▶ [Directions]: After locating the line that contains "match rstrip r with" in the data below, set down exactly that line and each one after it through the line that contains "(take n' r)", and nothing more.

┄┄┄┄┄┄┄┄┄┄

(** * AI resume reviewer: the deterministic analysis pipeline

    A shallow embedding of the services of the backend
    ([resume_parser.py], [skill_gap.py], [ats_score.py], [vector_store.py],
    [recommender.py], [llm_agent.py]) and of the analysis endpoint of
    [main.py], and the properties stated for them.

    Conventions of the embedding.
    - A Python [str] is a [string]; a character is a code point below 256
      (after [clean_text] every character of a resume is below 128).  The
      character classes of Python ([str.isspace], [str.lower], the class
      [\w] of [re]) are written out for these code points.
    - A Python [int] used as an offset is a [Z], with [-1] for "not found".
    - A Python [float] is a binary64 number, written as the rational ([Q])
      it denotes.  Every operation on floats rounds its exact result to the
      nearest number with 53 significant bits, a tie going to the even
      significand ([Num.b64]); a literal such as [0.4] is the binary64
      number nearest to it.  The exponent range is not modelled: the
      numbers of the services are counts below [2^63] and scores up to 100,
      far from overflow and underflow.  [round(x, 2)] is the binary64
      number nearest to the two-decimal number nearest to [x], a half going
      to the even digit.
    - A [dict] with string keys is a [gmap string _]; a [set] of strings is a
      [gset string].
    - The files of the role store are a [gmap] from path strings to what
      the path holds; paths are those of a POSIX system.  Whether a
      directory can be made and how a write ends are parameters.
    - A raised exception is the [Raise] case of [outcome]. *)

From Stdlib Require Import ZArith QArith Qround Qabs Qpower Lia Lqa Bool.
From Stdlib Require Import PrimFloat FloatOps.
From Stdlib Require Import Strings.Ascii Strings.String.
From stdpp Require Import base list strings gmap sorting.

(** ** Python strings *)

Module Py.

(** The line feed, ["\n"]. *)
Definition LF : ascii := ascii_of_nat 10.
Definition nl : string := String LF "".

(** [c.isspace()] for a code point below 256. *)
Definition isspace (c : ascii) : bool :=
  let n := nat_of_ascii c in
  ((9 <=? n) && (n <=? 13) || (28 <=? n) && (n <=? 32)
   || (n =? 133) || (n =? 160))%nat.

(** The class [\w] of [re] on [str] patterns: alphanumeric or underscore. *)
Definition isword (c : ascii) : bool :=
  let n := nat_of_ascii c in
  ((48 <=? n) && (n <=? 57) || (65 <=? n) && (n <=? 90) || (n =? 95)
   || (97 <=? n) && (n <=? 122)
   || (n =? 170) || (n =? 178) || (n =? 179) || (n =? 181) || (n =? 185)
   || (n =? 186) || (188 <=? n) && (n <=? 190)
   || (192 <=? n) && (n <=? 214) || (216 <=? n) && (n <=? 246)
   || (248 <=? n) && (n <=? 255))%nat.

(** [c.lower()] for a code point below 256. *)
Definition lower_char (c : ascii) : ascii :=
  let n := nat_of_ascii c in
  if ((65 <=? n) && (n <=? 90) || (192 <=? n) && (n <=? 214)
      || (216 <=? n) && (n <=? 222))%nat
  then ascii_of_nat (n + 32) else c.

(** [s.lower()] *)
Fixpoint lower (s : string) : string :=
  match s with
  | EmptyString => EmptyString
  | String c r => String (lower_char c) (lower r)
  end.

(** [len(s)] *)
Definition len (s : string) : Z := Z.of_nat (String.length s).

(** [s.lstrip()], [s.rstrip()], [s.strip()] *)
Fixpoint lstrip (s : string) : string :=
  match s with
  | EmptyString => EmptyString
  | String c r => if isspace c then lstrip r else s
  end.

Fixpoint rstrip (s : string) : string :=
  match s with
  | EmptyString => EmptyString
  | String c r =>
      match rstrip r with
      | EmptyString => if isspace c then EmptyString else String c EmptyString
      | r' => String c r'
      end
  end.

Definition strip (s : string) : string := rstrip (lstrip s).

(** Truth value of a string: non-empty. *)
Definition truthy (s : string) : bool :=
  match s with EmptyString => false | _ => true end.

Fixpoint drop (n : nat) (s : string) : string :=
  match n, s with
  | O, _ => s
  | S n', String _ r => drop n' r
  | S _, EmptyString => EmptyString
  end.

Fixpoint take (n : nat) (s : string) : string :=
  match n, s with
  | S n', String c r => String c (take n' r)
  | _, _ => EmptyString
  end.

(** Slice bounds as Python normalises them: a negative bound counts from
    the end, then the bound is clamped to [0, len(s)]. *)
Definition clamp (s : string) (i : Z) : nat :=
  let i' := if (i <? 0)%Z then (i + len s)%Z else i in
  Z.to_nat (Z.min (Z.max i' 0) (len s)).

(** [s[a:b]] and [s[a:]] *)
Definition slice (s : string) (a b : Z) : string :=
  let a' := clamp s a in
  let b' := clamp s b in
  take (b' - a') (drop a' s).

Definition slice_from (s : string) (a : Z) : string := drop (clamp s a) s.

(** First offset [>= i] at which [sub] occurs in the suffix [s], the suffix
    starting at offset [i] of the whole string; [-1] when there is none. *)
Fixpoint find_go (sub s : string) (i : Z) : Z :=
  if String.prefix sub s then i
  else match s with
       | EmptyString => (-1)%Z
       | String _ r => find_go sub r (i + 1)
       end.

┄┄┄┄┄┄┄┄┄┄

▶ [Output]:
      match rstrip r with
      | EmptyString => if isspace c then EmptyString else String c EmptyString
      | r' => String c r'
      end
  end.

Definition strip (s : string) : string := rstrip (lstrip s).

(** Truth value of a string: non-empty. *)
Definition truthy (s : string) : bool :=
  match s with EmptyString => false | _ => true end.

Fixpoint drop (n : nat) (s : string) : string :=
  match n, s with
  | O, _ => s
  | S n', String _ r => drop n' r
  | S _, EmptyString => EmptyString
  end.

Fixpoint take (n : nat) (s : string) : string :=
  match n, s with
  | S n', String c r => String c (take n' r)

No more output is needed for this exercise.